| WORK TO COMPLETE |
From the entries underneath, give the number of lines holding the word "isHttpScheme", without any other words.

| DATA RECORDS |
(* ===== verification/NodeManip.v ===== *)
(** * generator/config/nodemanip.cpp: adding, filtering, renaming and sorting nodes

    Links are classified and turned into nodes, filtered in place, renamed and
    sorted.  What a link's content means is a parameter (the parsers of
    parser/subparser.cpp and the Mihomo bridge), as are the network, the file
    system and the scripts; [Event] records each use of one of the latter
    three. *)

From S2P Require Import Prelude Str StringUtil Codec Regexp NodeSelect.
Open Scope nat_scope.

(** src/src/config/regmatch.h:6-11 [RegexMatchConfig] *)
Record RegexMatchConfig := mkMatch { Match : str; Replace : str; Script : str }.

(** ** Sorting *)

(** [std::stable_sort] with a strict weak order, the only result the standard
    allows: each element goes in front of the first one it is not greater
    than. *)
Fixpoint stable_insert {A} (lt : A -> A -> bool) (x : A) (l : list A) : list A :=
  match l with
  | [] => [x]
  | y :: l => if lt y x then y :: stable_insert lt x l else x :: y :: l
  end.
Definition stable_sort {A} (lt : A -> A -> bool) (l : list A) : list A := foldr (stable_insert lt) [] l.

(** ** Links *)

(** src/src/utils/network.h:15-18 *)
Definition isLink (url : str) : bool := startsWith url "https://" || startsWith url "http://" || startsWith url "data:".

(** src/src/parser/mihomo_schemes.h:10-29 *)
Definition SUPPORTED_SCHEMES : list str :=
  ["hysteria"; "hysteria2"; "hy2"; "hysteria2+realm"; "hy2+realm"; "tuic"; "trojan"; "vless"; "vmess"; "ss"; "ssr"; "socks";
   "socks5"; "socks5h"; "http"; "https"; "anytls"; "mierus"]%str.

(** src/src/parser/mihomo_scheme_utils.h:11-15 *)
Definition normalizeScheme (scheme : str) : str := tolower <$> scheme.

(** src/src/parser/mihomo_scheme_utils.h:17-22 *)
Definition extractHierarchicalScheme (link : str) : str :=
  match find "://" link 0 with None => [] | Some pos => normalizeScheme (substr link 0 pos) end.

(** src/src/parser/mihomo_scheme_utils.h:24-26 *)
Definition isHttpScheme (scheme : str) : bool := bool_decide (scheme = "http"%str) || bool_decide (scheme = "https"%str).

(** src/src/parser/mihomo_scheme_utils.h:28-30 *)
Definition isHttpSchemeLink (link : str) : bool := isHttpScheme (extractHierarchicalScheme link).

(** src/src/parser/mihomo_scheme_utils.h:32-41 *)
Definition isSupportedSchemeName (scheme : str) : bool :=
  let normalized := normalizeScheme scheme in
  if bool_decide (normalized = "mieru"%str) then true else bool_decide (normalized ∈ SUPPORTED_SCHEMES).

(** src/src/parser/mihomo_scheme_utils.h:43-46 *)
Definition isSupportedSchemeLink (link : str) : bool :=
  let scheme := extractHierarchicalScheme link in
  negb (bool_decide (scheme = [])) && isSupportedSchemeName scheme.

(** src/src/generator/config/nodemanip.cpp:161-176 *)
Definition isBrowserUA (ua : str) : bool :=
  existsb (fun keyword => bool_decide (is_Some (find keyword ua 0)))
    ["Mozilla/"; "AppleWebKit/"; "Chrome/"; "Safari/"; "Firefox/"; "Edg/"; "Edge/"; "OPR/"; "Opera/"; "Brave/"; "Vivaldi/";
     "YaBrowser/"; "SamsungBrowser/"; "UCBrowser/"; "Maxthon/"; "QQBrowser/"; "Sogou/"; "360SE"; "360EE"; "Whale/";
     "MSIE "]%str.

(** src/src/handler/user_agent.cpp:141-146 *)
Definition subscriptionFetchUserAgent (user_agent : str) : str :=
  if bool_decide (is_Some (find "mihomo" (tolower <$> user_agent) 0)) then "clash.meta" else user_agent.

(** src/src/generator/config/nodemanip.cpp:178-199
    The User-Agent among the headers to forward; [None] when there are no
    headers or no such header. *)
Definition normalizeSubscriptionFetchHeaders (ua : option str) : option str :=
  match ua with
  | None => None
  | Some ua => Some (if isBrowserUA ua then "clash.meta" else subscriptionFetchUserAgent ua)
  end.

(** src/src/parser/subparser.cpp:1830-1842 [isLegacyHttpProxyUri, query items] *)
Fixpoint legacy_items (items : list str) (has_legacy_metadata : bool) : option bool :=
  match items with
  | [] => Some has_legacy_metadata
  | [] :: items => legacy_items items has_legacy_metadata
  | item :: items =>
      let key := match find_char "=" item 0 with Some equals => substr item 0 equals | None => item end in
      if bool_decide (key = "remarks"%str) || bool_decide (key = "group"%str) then legacy_items items true else None
  end.

(** src/src/parser/subparser.cpp:1816-1854
    [candidate] tells whether [explodeHTTPSub] reads the link as an HTTP
    proxy with a host and a port. *)
Definition isLegacyHttpProxyUri (candidate : str -> bool) (link : str) : bool :=
  if negb (startsWith link "http://") && negb (startsWith link "https://") then false
  else
    let scheme_end := default 0 (find "://" link 0) + 3 in
    let query_start := find_char "?" link scheme_end in
    if bool_decide (is_Some (find_char "#" link scheme_end)) then false
    else
      let authority_end := default (length link) query_start in
      if (authority_end =? scheme_end) ||
         match find_char "/" link scheme_end with Some slash => slash <? authority_end | None => false end
      then false
      else
        match (match query_start with
               | None => Some false
               | Some q => legacy_items (default [] (split (drop (q + 1) link) "&")) false end) with
        | None => false
        | Some has_legacy_metadata => if candidate link then true else has_legacy_metadata
        end.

| ANSWER |
2